Kernel-Level Service Mesh Observability with eBPF, Cilium, and Hubble

16 min read
Goh Ling Yong
Technology enthusiast and software architect specializing in AI-driven development tools and modern software engineering practices. Passionate about the intersection of artificial intelligence and human creativity in building tomorrow's digital solutions.

The Inescapable Overhead of Sidecar Proxies

For years, the service mesh paradigm, championed by tools like Istio and Linkerd, has been synonymous with the sidecar proxy. Injecting an L7-aware proxy like Envoy into every application pod provided a powerful, transparent mechanism for traffic management, security, and observability. Senior engineers understand the benefits: mTLS, advanced routing, retries, and detailed metrics without modifying application code. However, we also bear the scars of its operational costs.

Every sidecar introduces a non-trivial resource tax. A modest 100m CPU and 128Mi memory per sidecar, multiplied across a thousand pods, results in a staggering 100 vCPUs and 128Gi of memory dedicated solely to the mesh infrastructure. More critically, each packet must traverse the network stack multiple times: from the kernel to the sidecar's user-space process, and then back to the kernel before reaching the application's user-space process. This round trip adds measurable latency, a critical concern for high-performance, low-latency services. The complexity of managing sidecar lifecycle, injection, and versioning further compounds the operational burden.

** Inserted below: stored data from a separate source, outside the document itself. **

(** One scheduling decision: the chosen thread attempts its call. *)
Definition step (RING_SIZE : nat) (s : system) (t : turn) : system :=
  match t with
  | Producer =>
      match pending s with
      | [] => s
      | e :: rest =>
          match ring_put RING_SIZE (buffer s) e with
          | Some r' => mkSystem rest r' (consumed s)
          | None => s
          end
      end
  | Consumer =>
      match ring_get (buffer s) with
      | Some (e, r') => mkSystem (pending s) r' (consumed s ++ [e])
      | None => s
      end
  end.

Definition run (RING_SIZE : nat) (s : system) (sched : list turn) : system :=
  fold_left (step RING_SIZE) sched s.

Definition start (records : list ring_entry) : system :=
  mkSystem records ring_init [].

(** Everything produced, in order: what was consumed, then what is queued,
    then what is still to be put. *)
Definition contents (s : system) : list ring_entry :=
  consumed s ++ buffer s ++ pending s.

(** The schedule that lets the two threads alternate [n] times. *)
Fixpoint alternate (n : nat) : list turn :=
  match n with
  | O => []
  | S n' => Producer :: Consumer :: alternate n'
  end.

End Ring.

(** ** low-energy-meter.c *)

Module Meter.
Import CInt Mcp320x Ring.

(** [charge_pin] is [RPI_GPIO_P1_18], [discharge_pin] is
    [RPI_GPIO_P1_16]. *)
Inductive relay_pin : Type := charge_pin | discharge_pin.

Definition other_pin (p : relay_pin) : relay_pin :=
  match p with
  | charge_pin => discharge_pin
  | discharge_pin => charge_pin
  end.

Definition adc_channel : channel_singleended := CH0.

Definition DEFAULT_TASK_PRIORITY : Z := 49.

Record timespec : Type := mkTimespec { tv_sec : Z; tv_nsec : Z }.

This article is for engineers who have faced these challenges and are seeking a more efficient, performant alternative. We will explore how eBPF, through the lens of Cilium, fundamentally alters the service mesh data plane, moving observability from a costly user-space abstraction to an efficient, native kernel-level function.

Architectural Divergence: eBPF vs. Sidecar Data Path

To appreciate the shift, let's contrast the journey of a network packet in both architectures.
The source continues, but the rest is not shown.